Wednesday, May 8, 2013

Prayer/Poem of the Week- All Are Welcome (a parody of the song by Marty Haugen)

Let us build a house where all can dwell,
And no one feels left out,
Where preachers never preach on hell
And folk are free to doubt.
Full of councils and committees
To see each smiling face;
Smaller governments have governed cities,
All are welcome! All are welcome! All are welcome in this place!

Let us build a house where hands will clap,
At every choral song;
And give us jokes that make us laugh
And make no sermon long.
Every day it's Marty Haugen,
Sung by Sister Margaret Grace,
Hey that Entrance Song is really rockin',
All are welcome! All are welcome! All are welcome in this place!

Thursday, May 2, 2013

What is a teacher? What is the point in learning Latin?

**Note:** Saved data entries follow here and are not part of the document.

(* ===== verification/Consumer.v ===== *)
(** * The consuming side: Kafka records through the worker pool
      ([internal/stream/consumer.go] with [internal/worker/pool.go])

    [run_iteration] is the body of the loop of [KafkaConsumer.Run]; [processBatch]
    registers the records of one poll, sends malformed ones to the dead-letter topic and
    submits the others to the pool; [job_of] is the job with the callbacks the consumer
    gives it.  [Sys] is the running process: the poller, the pool's goroutines, the
    bounded queue, the wait group of the batch, the offset coordinator, the [fatal]
    channel and the contexts.  Its steps are single calls of one goroutine, chosen by an
    arbitrary schedule that also supplies every answer of the environment: the broker,
    the dead-letter producer, the clock and whatever the processor calls.

    [s_log] records what happened, for the statements. *)

From S2P Require Import Prelude GoStrings GoFloat Domain OffsetTracker Proc Reliability Worker.

Local Open Scope string_scope.
Local Open Scope Z_scope.
Local Open Scope list_scope.

(** The fields of a polled [kgo.Record] the consumer reads. *)
Record Message := mkMessage { m_Record : KRecord; m_Value : bytes }.

(** [domain.DeadLetter]; the message of the error stands for its text. *)
Record DeadLetter := mkDeadLetter {
  dl_Event : option Event;
  dl_RawPayload : bytes;
  dl_OriginalTopic : string;
  dl_Partition : Z;
  dl_Offset : Z;
  dl_FailureClass : Class;
  dl_Error : error;
  dl_Attempts : Z;
  dl_FailedAt : time;
}.

(** The record handed to [ProduceSync]. *)
Record Outgoing := mkOutgoing {
  og_Topic : string;
  og_Key : string;
  og_Value : bytes;
  og_Headers : list (string * string);
}.

Definition class_name (class : Class) : string :=
  match class with Transient => "transient" | Permanent => "permanent" end.

Section consumer.

(** The processor of the pool and the calls it makes. *)
Context {PC : Type} {pans : PC -> Type}.
Variable Process : Event -> proc pans processed.

(** [encoding/json] of the two types. *)
Variable Unmarshal : bytes -> result Event.
Variable Marshal : DeadLetter -> result bytes.

Variable dlqTopic : string.
Variables (workers capacity : Z) (retryPolicy : RetryPolicy).

Inductive call : Type :=
  | cProcess (c : PC)
  | cNow | cRandom | cSleep (duration : Z)
  | cQueueLen
  | cObserveDepth (current capacity : Z)
  | cObserveCompleted (duration attempts : Z) (outcome : string)
  | cObserveRetry (class : Class)
  | cObserveDeadLetter (class : Class)
  | cPoll | cAllowRebalance | cSetLag (lag : Z)
  | cRegister (r : KRecord) | cAck (r : KRecord)
  | cProduce (out : Outgoing)
  | cFail (err : error) | cTakeFatal | cCtxErr | cRunErr
  | cSubmit (m : Message) (event : Event)
  | cJobsAdd | cJobsDone | cJobsWait.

I was asked these questions a couple years back by a colleague in grad school. I recently dug up my response, which I thought might serve as an interesting discussion-starter.

So, you posted this a while ago. Back then, I felt like writing a reponse, but didn't. Now, I don't feel like writing a response but will anyway.

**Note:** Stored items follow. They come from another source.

Record Config := mkConfig {
  ac_Mode : Mode;
  ac_Window : Z;
  ac_Horizon : Z;
  ac_TickInterval : Z;
  ac_TriggerPressure : float64;
  ac_RecoverPressure : float64;
  ac_MinMultiplier : float64;
  ac_MaxActionTTL : Z;
  ac_Cooldown : Z;
  ac_MinObservations : Z;
  ac_MaxErrorRateIncrease : float64;
  ac_MaxLatencyIncreaseRatio : float64;
}.

Definition DefaultConfig : Config :=
  mkConfig ModeShadow 12 (30 * ns_second) (5 * ns_second) (float_ratio 82 100) (float_ratio 55 100)
    (float_ratio 35 100) (2 * ns_minute) (30 * ns_second) 4 (float_ratio 2 100) (float_ratio 25 100).

Definition Validate (c : Config) : result unit :=
  match ac_Mode c with
  | ModeOther _ => Err (ErrMsg "unsupported autonomy mode")
  | _ =>
    if (ac_Window c <? 3) || (256 <? ac_Window c)
    then Err (ErrMsg "autonomy window must be between 3 and 256")
    else if (ac_MinObservations c <? 3) || (ac_Window c <? ac_MinObservations c)
    then Err (ErrMsg "autonomy min observations must be between 3 and window")
    else if (ac_Horizon c <=? 0) || (10 * ns_minute <? ac_Horizon c)
    then Err (ErrMsg "autonomy horizon must be between 0 and 10 minutes")
    else if (ac_TickInterval c <=? 0) || (ns_minute <? ac_TickInterval c)
    then Err (ErrMsg "autonomy tick interval must be between 0 and 1 minute")
    else if (ac_TriggerPressure c <=? float_zero)%F || (ac_TriggerPressure c >? float_one)%F
    then Err (ErrMsg "autonomy trigger pressure must be in (0,1]")
    else if (ac_RecoverPressure c <? float_zero)%F || (ac_RecoverPressure c >=? ac_TriggerPressure c)%F
    then Err (ErrMsg "autonomy recover pressure must be below trigger pressure")
    else if (ac_MinMultiplier c <=? float_zero)%F || (ac_MinMultiplier c >? float_one)%F
    then Err (ErrMsg "autonomy minimum multiplier must be in (0,1]")
    else if (ac_MaxActionTTL c <=? 0) || (30 * ns_minute <? ac_MaxActionTTL c)
    then Err (ErrMsg "autonomy action TTL must be between 0 and 30 minutes")
    else if (ac_Cooldown c <? 0) || (30 * ns_minute <? ac_Cooldown c)
    then Err (ErrMsg "autonomy cooldown must be between 0 and 30 minutes")
    else if (ac_MaxErrorRateIncrease c <? float_zero)%F || (ac_MaxErrorRateIncrease c >? float_one)%F
    then Err (ErrMsg "autonomy max error-rate increase must be between 0 and 1")
    else if (ac_MaxLatencyIncreaseRatio c <? float_zero)%F || (ac_MaxLatencyIncreaseRatio c >? float_of_int 10)%F
    then Err (ErrMsg "autonomy max latency increase ratio must be between 0 and 10")
    else Ok tt
  end.

Definition ParseMode (value : string) : Mode :=
  let v := to_lower (trim_space value) in
  if bool_decide (v = "off") || bool_decide (v = "disabled") then ModeOff
  else if bool_decide (v = "auto") || bool_decide (v = "automatic") then ModeAuto
  else ModeShadow.

Record Observation := mkObservation {
  ob_At : time;
  ob_QueuePressure : float64;
  ob_ErrorRate : float64;
  ob_MeanLatencyMS : float64;
  ob_RetryRate : float64;
  ob_Completed : Z;
}.

Record Forecast := mkForecast {
  fc_GeneratedAt : time;
  fc_Horizon : Z;
  fc_Samples : Z;
  fc_CurrentPressure : float64;
  fc_PredictedPressure : float64;
  fc_SlopePerSecond : float64;
  fc_Confidence : string;
}.

Record Action := mkAction {
  a_ID : string;
  a_State : ActionState;
  a_CreatedAt : time;
  a_UpdatedAt : time;
  a_ExpiresAt : time;
  a_Multiplier : float64;
  a_PredictedPressure : float64;
  a_BaselineErrorRate : float64;
  a_BaselineMeanLatencyMS : float64;
  a_Reason : string;
  a_RollbackReason : string;
}.

(** ** The predictor ([predictor.go]) *)

(** [Time.Sub], which saturates, and [Duration.Seconds]. *)
Definition time_sub (a b : time) : Z := Z.max (- 2 ^ 63) (Z.min (2 ^ 63 - 1) (a - b)).
Definition seconds (d : Z) : float64 :=
  (float_of_int (Z.quot d ns_second) + float_of_int (Z.rem d ns_second) / float_of_int ns_second)%F.

(** The four sums of the least-squares loop. *)
Definition add_sample (origin : time) (sums : float64 * float64 * float64 * float64) (sample : Observation)
  : float64 * float64 * float64 * float64 :=
  let '(sumX, sumY, sumXY, sumXX) := sums in
  let x := seconds (time_sub (ob_At sample) origin) in
  let y := clamp (ob_QueuePressure sample) float_zero float_one in
  (sumX + x, sumY + y, sumXY + x * y, sumXX + x * x)%F.

Definition confidence (samples : Z) : string :=
  if 8 <=? samples then "high" else if 4 <=? samples then "medium" else "low".

Definition ForecastPressure (history : list Observation) (horizon : Z) (now : time) : Forecast :=
  let insufficient current predicted :=
    mkForecast now horizon (zlen history) current predicted float_zero "insufficient" in
  match history, last history with
  | first :: _, Some latest =>
      let current := clamp (ob_QueuePressure latest) float_zero float_one in
      if zlen history <? 2 then insufficient current current
      else
        let '(sumX, sumY, sumXY, sumXX) :=
          foldl (add_sample (ob_At first)) (float_zero, float_zero, float_zero, float_zero) history in
        let n := float_of_int (zlen history) in
        let denom := (n * sumXX - sumX * sumX)%F in
        if (SFabs denom <? float_ratio 1 (10 ^ 12))%F then insufficient current current
        else
          let slope := ((n * sumXY - sumX * sumY) / denom)%F in
          let projected := (current + slope * seconds horizon)%F in
          mkForecast now horizon (zlen history) current (clamp projected float_zero float_one) slope
            (confidence (zlen history))
  | _, _ => insufficient float_zero float_zero
  end.

(** ** The controller ([controller.go]) *)

Record Controller := mkController {
  c_cfg : Config;
  c_multiplier : float64;
  c_queuePressure : float64;
  c_completed : Z;
  c_failed : Z;
  c_retries : Z;
  c_totalLatency : Z;
  c_lastCompleted : Z;
  c_lastFailed : Z;
  c_lastRetries : Z;
  c_lastLatency : Z;
  c_history : list Observation;
  c_forecast : Forecast;
  c_active : option Action;
  c_recent : list Action;
  c_cooldownUntil : time;
  c_sequence : Z;
}.

Definition zero_forecast : Forecast := mkForecast 0 0 0 float_zero float_zero float_zero "".

Definition NewController (cfg : Config) : result Controller :=
  _ ← Validate cfg;
  Ok (mkController cfg float_one float_zero 0 0 0 0 0 0 0 0 [] zero_forecast None [] 0 0).

Definition QueueDepth (current capacity : Z) (c : Controller) : Controller :=
  let pressure := if capacity <=? 0 then float_zero
                  else clamp (float_of_int current / float_of_int capacity)%F float_zero float_one in
  mkController (c_cfg c) (c_multiplier c) pressure (c_completed c) (c_failed c) (c_retries c) (c_totalLatency c)
    (c_lastCompleted c) (c_lastFailed c) (c_lastRetries c) (c_lastLatency c) (c_history c) (c_forecast c)
    (c_active c) (c_recent c) (c_cooldownUntil c) (c_sequence c).

Definition counts_as_failure (outcome : string) : bool :=
  bool_decide (outcome = "failed") || bool_decide (outcome = "ack_failed") || bool_decide (outcome = "dlq").

Definition JobCompleted (duration attempts : Z) (outcome : string) (c : Controller) : Controller :=
  mkController (c_cfg c) (c_multiplier c) (c_queuePressure c)
    (u64_succ (c_completed c))
    (if counts_as_failure outcome then u64_succ (c_failed c) else c_failed c)
    (if 1 <? attempts then u64 (c_retries c + (attempts - 1)) else c_retries c)
    (i64 (c_totalLatency c + duration))
    (c_lastCompleted c) (c_lastFailed c) (c_lastRetries c) (c_lastLatency c) (c_history c) (c_forecast c)
    (c_active c) (c_recent c) (c_cooldownUntil c) (c_sequence c).

(** The last [n] elements. *)
Definition keep_last {A} (n : Z) (l : list A) : list A := drop (length l - Z.to_nat n) l.

(** The first part of [Tick]: the observation of this window, the history and the forecast. *)
Definition observe_window (now : time) (c : Controller) : Observation :=
  let completed := u64_sub (c_completed c) (c_lastCompleted c) in
  let failed := u64_sub (c_failed c) (c_lastFailed c) in
  let retries := u64_sub (c_retries c) (c_lastRetries c) in
  let latency := i64 (c_totalLatency c - c_lastLatency c) in
  if 0 <? completed
  then mkObservation now (c_queuePressure c)
    (float_of_int failed / float_of_int completed)%F
    (float_of_int (Z.quot latency 1000) / float_thousand / float_of_int completed)%F
    (float_of_int retries / float_of_int completed)%F completed
  else mkObservation now (c_queuePressure c) float_zero float_zero float_zero completed.

Definition record_window (obs : Observation) (now : time) (c : Controller) : Controller :=
  let history := c_history c ++ [obs] in
  let history := if ac_Window (c_cfg c) <? zlen history then keep_last (ac_Window (c_cfg c)) history else history in
  mkController (c_cfg c) (c_multiplier c) (c_queuePressure c) (c_completed c) (c_failed c) (c_retries c)
    (c_totalLatency c) (c_completed c) (c_failed c) (c_retries c) (c_totalLatency c) history
    (ForecastPressure history (ac_Horizon (c_cfg c)) now) (c_active c) (c_recent c) (c_cooldownUntil c)
    (c_sequence c).

Definition latencyRegression (baseline current ratio : float64) : bool :=
  if (baseline <=? float_zero)%F || (current <=? float_zero)%F then false
  else (current >? baseline * (float_one + ratio))%F.

Definition recommendedMultiplier (predicted minimum : float64) : float64 :=
  let candidate :=
    if (predicted >=? float_ratio 95 100)%F then float_ratio 50 100
    else if (predicted >=? float_ratio 90 100)%F then float_ratio 60 100
    else float_ratio 75 100 in
  let candidate := if (candidate <? minimum)%F then minimum else candidate in
  if (candidate >? float_one)%F then float_one else candidate.

(** Why an active action ends, and in which state; [None] while it goes on. *)
Definition rollback_reason (cfg : Config) (action : Action) (obs : Observation) (now : time)
  : option (string * ActionState) :=
  if a_ExpiresAt action <=? now then Some ("action TTL expired", ActionExpired)
  else if (ob_QueuePressure obs <=? ac_RecoverPressure cfg)%F
  then Some ("queue pressure recovered below rollback threshold", ActionRolledBack)
  else if (ob_ErrorRate obs >? a_BaselineErrorRate action + ac_MaxErrorRateIncrease cfg)%F
  then Some ("error rate exceeded action guardrail", ActionRolledBack)
  else if latencyRegression (a_BaselineMeanLatencyMS action) (ob_MeanLatencyMS obs) (ac_MaxLatencyIncreaseRatio cfg)
  then Some ("mean processing latency exceeded action guardrail", ActionRolledBack)
  else None.

Definition set_action (multiplier : float64) (active : option Action) (recent : list Action) (cooldown : time)
    (sequence : Z) (c : Controller) : Controller :=
  mkController (c_cfg c) multiplier (c_queuePressure c) (c_completed c) (c_failed c) (c_retries c)
    (c_totalLatency c) (c_lastCompleted c) (c_lastFailed c) (c_lastRetries c) (c_lastLatency c) (c_history c)
    (c_forecast c) active recent cooldown sequence.

Definition with_state (state : ActionState) (updated : time) (reason rollback : string) (a : Action) : Action :=
  mkAction (a_ID a) state (a_CreatedAt a) updated (a_ExpiresAt a) (a_Multiplier a) (a_PredictedPressure a)
    (a_BaselineErrorRate a) (a_BaselineMeanLatencyMS a) reason rollback.

(** What was handed to the auditor, and its answer. *)
Abbreviation audited := (list (Action * option error)).

Section audit.
(** [Auditor.Record] at this tick. *)
Variable audit : Action -> option error.

Definition evaluateActiveLocked (obs : Observation) (now : time) (c : Controller) : audited * Controller :=
  match c_active c with
  | None => ([], c)
  | Some action =>
      match rollback_reason (c_cfg c) action obs now with
      | None => ([], c)
      | Some (rollback, terminal) =>
          let closed := with_state terminal now (a_Reason action) rollback action in
          let answer := audit closed in
          let closed' := match answer with
                         | Some _ => with_state terminal now (a_Reason action)
                             (rollback +:+ "; audit persistence also failed: ") action
                         | None => closed
                         end in
          let recent := c_recent c ++ [closed'] in
          let recent := if 16 <? zlen recent then keep_last 16 recent else recent in
          ([(closed, answer)],
           set_action float_one None recent (now + ac_Cooldown (c_cfg c)) (c_sequence c) c)
      end
  end.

A teacher is, simply put, an extension of the parent. Basically, it takes a LOT to raise up a human and halfway-decent child, and most parents don't have what it takes. Among the skills that most parents don't have, usually, education tops the list. Some parents are excellent teachers, but most aren't, so they ask other people to give 'em a hand. 

Now, there are higher, deeper meanings for the word 'teacher.' A teacher in the truest sense is someone who has ideas of their own and wants to share them with others. But most of us aren't that, and if we were when we started at UMASS, it is likely that the reality of the job quickly crushed any such idealistic notions. And, basically, it's an impossible ideal, because there's only one fellow who ever came up with something truly new, and we aren't Him. 

Now, let's get back to the other half of your question. "What is the point of learning Latin?" The fact is, in my humble opinion, there ISN'T a point for most people to learn Latin. The point of learning Latin, in its most limited academic sense, to gain an in-depth understanding of the Romans and subsequent Latin-speaking cultures. That limits the academic need for Latin to a few archaeology geeks and a few anthropology majors. 

But there is a wider, non-academic need to learn Latin. Latin is the language of a culture (actually, multiple cultures) which continues to have significance for SOME of the world's population today. Connection with that tradition allows those people to root themselves and develop a deeper sense of self-identity ("autochthony" in Heideggerian terms). For some people, e.g. Roman Catholics, that cultural heritage is so significant that the language remains in active use even to the present day.

To me, however, that makes teaching Latin in most public schools (I would except those in Europe) the equivalent of forcing students in Antarctica to take lessons in water skiing. Learning an ancient language is simply too difficult to be justified, when such brain power could be used on something more applicable or local, such as regional languages. 

As for the notion that learning Latin helps with a plethora of other skills, the evidence is too questionable. I am comforted everyday by knowing that the students to whom I teach the "Lingua Latina" also use it everyday, or at least have the opportunity to do so, in the context of the traditional Roman Liturgy.